Saved data entries
(** * QuaxProject, SingleRun/fitFunc.ipynb: model functions, fit set-up, plots

    A shallow embedding of the notebook's five code cells.

    Numbers.  The notebook computes with Python floats and numpy arrays; the
    properties studied here are stated over the real numbers, so a float is
    read as the real number it stands for ([R]) and an array as a [list R].
    An operation whose real value does not exist (a division by zero, the
    square root of a negative number: [ZeroDivisionError] on Python scalars,
    [inf]/[nan] in numpy) yields [None].  Rounding is outside this reading.

    Libraries.  lmfit ([Model], [make_params], [fit]), matplotlib and scipy
    are not part of the repository.  What the notebook passes to them is
    modelled in full; of their behaviour only the documented interface is
    used: the defaults of a parameter hint, and, for the solver, the section
    variable [lmfit_fit] together with the hypotheses stated where they are
    needed. *)

From Stdlib Require Import Reals Lra Lia ZArith List.
From stdpp Require Import gmap strings.
Import ListNotations.

Open Scope R_scope.

(* ------------------------------------------------------------------ *)
(** ** Partial real arithmetic *)

Module Py.

(** [p / q] *)
Definition div (p q : R) : option R :=
  if Req_dec_T q 0 then None else Some (p / q).

(** [np.sqrt(r)] *)
Definition np_sqrt (r : R) : option R :=
  if Rle_dec 0 r then Some (sqrt r) else None.
Lemma formatted_error_text (prefix : string) (code : Z) c rest o :
  lit prefix = c :: rest ->
  Ascii.eqb c NUL = false ->
  length (_lastError o) = sizeof_lastError ->
  c_str (_lastError (record_error (snprintf 64 (lit prefix ++ fmt_d code)) o))
  = error_text prefix code.
Proof.
  intros Hp Hc Hlen. unfold error_text.
  apply record_error_text; [exact Hlen|].
  apply (formatted_error prefix (fmt_d code) c rest Hp Hc).
Qed.

(** X20: the text a failed check leaves in [_lastError], by the first
    condition that fails: the version request, then the download status,
    the content length, the flash space, the finalize step and the
    completion test, in this order. A check that does not fail leaves the
    stored text as it was: an earlier error is not cleared. *)
Theorem X20_error_texts (env : CheckEnv) (o : ESP32_AutoOTA) :
  length (_lastError o) = sizeof_lastError ->
  (vr_code (ce_version env) <> HTTP_CODE_OK ->
   c_str (_lastError (object (checkForUpdate env o)))
   = lit "Version check failed")
  /\ (proceeds env o ->
      (fr_code (ce_firmware env) <> HTTP_CODE_OK ->
       c_str (_lastError (object (checkForUpdate env o)))
       = error_text "Download failed: HTTP " (fr_code (ce_firmware env)))
      /\ (fr_code (ce_firmware env) = HTTP_CODE_OK ->
          (fr_size (ce_firmware env) <= 0 ->
           c_str (_lastError (object (checkForUpdate env o)))
           = lit "Content length is zero")
          /\ (0 < fr_size (ce_firmware env) ->
              (fr_canBegin (ce_firmware env) = false ->
               c_str (_lastError (object (checkForUpdate env o)))
               = lit "Not enough space for OTA")
              /\ (fr_canBegin (ce_firmware env) = true ->
                  (fr_end (ce_firmware env) = false ->
                   c_str (_lastError (object (checkForUpdate env o)))
                   = error_text "Update failed: error "
                       (fr_getError (ce_firmware env)))
                  /\ (fr_end (ce_firmware env) = true ->
                      fr_isFinished (ce_firmware env) = false ->
                      c_str (_lastError (object (checkForUpdate env o)))
                      = lit "Update not finished")))))
  /\ (result (checkForUpdate env o) <> Failed ->
      _lastError (object (checkForUpdate env o)) = _lastError o).
Proof.
  intros Hlen.
  pose proof (checkForUpdate_object env o) as H. unfold wp in H.
  unfold check_error, executor_error in H.
  split; [|split].
  - intros Hcode. apply Z.eqb_neq in Hcode. rewrite Hcode in H.
    destruct H as (_ & ->). apply (literal_error_text "Version check failed"); [exact Hlen|cbn; lia].
  - intros Hp. apply proceeds_decided in Hp as (E1 & E2 & E3).
    rewrite E1, E2, E3 in H.
    split.
    + intros Hc. apply Z.eqb_neq in Hc. rewrite Hc in H.
      destruct H as (_ & ->).
      apply (formatted_error_text "Download failed: HTTP " _ "D"%char
               (lit "ownload failed: HTTP "));
        [reflexivity|reflexivity|exact Hlen].
    + intros Hc. apply Z.eqb_eq in Hc. rewrite Hc in H. split.
      * intros Hs. apply Z.ltb_ge in Hs. rewrite Hs in H.
        destruct H as (_ & ->).
        apply (literal_error_text "Content length is zero");
          [exact Hlen|cbn; lia].
      * intros Hs. apply Z.ltb_lt in Hs. rewrite Hs in H. split.
        -- intros Hb. rewrite Hb in H. destruct H as (_ & ->).
           apply (literal_error_text "Not enough space for OTA");
             [exact Hlen|cbn; lia].
        -- intros Hb. rewrite Hb in H. split.
           ++ intros He. rewrite He in H. destruct H as (_ & ->).
              apply (formatted_error_text "Update failed: error " _ "U"%char
                       (lit "pdate failed: error "));
                [reflexivity|reflexivity|exact Hlen].
           ++ intros He Hf. rewrite He, Hf in H. destruct H as (_ & ->).
              apply (literal_error_text "Update not finished");
                [exact Hlen|cbn; lia].
  - intros Hok.
    destruct (vr_code (ce_version env) =? HTTP_CODE_OK);
      [destruct (String_equals _ _);
       [|destruct (_ && _);
         [|destruct (fr_code (ce_firmware env) =? HTTP_CODE_OK);
           [destruct (0 <? fr_size (ce_firmware env));
            [destruct (fr_canBegin (ce_firmware env));
             [destruct (fr_end (ce_firmware env));
              [destruct (fr_isFinished (ce_firmware env))|]|]|]|]]]|].
    all: destruct H as (Hr & Ho); try contradiction.
    all: rewrite Ho; reflexivity.
Qed.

[Exercise instructions]
Take the line above containing "(fr_canBegin (ce_firmware env) = true ->", the line containing "<> Failed ->", and all lines in between, and copy them exactly without anything else.

[Result of this exercise]
              /\ (fr_canBegin (ce_firmware env) = true ->
                  (fr_end (ce_firmware env) = false ->
                   c_str (_lastError (object (checkForUpdate env o)))
                   = error_text "Update failed: error "
                       (fr_getError (ce_firmware env)))
                  /\ (fr_end (ce_firmware env) = true ->
                      fr_isFinished (ce_firmware env) = false ->
                      c_str (_lastError (object (checkForUpdate env o)))
                      = lit "Update not finished")))))
  /\ (result (checkForUpdate env o) <> Failed ->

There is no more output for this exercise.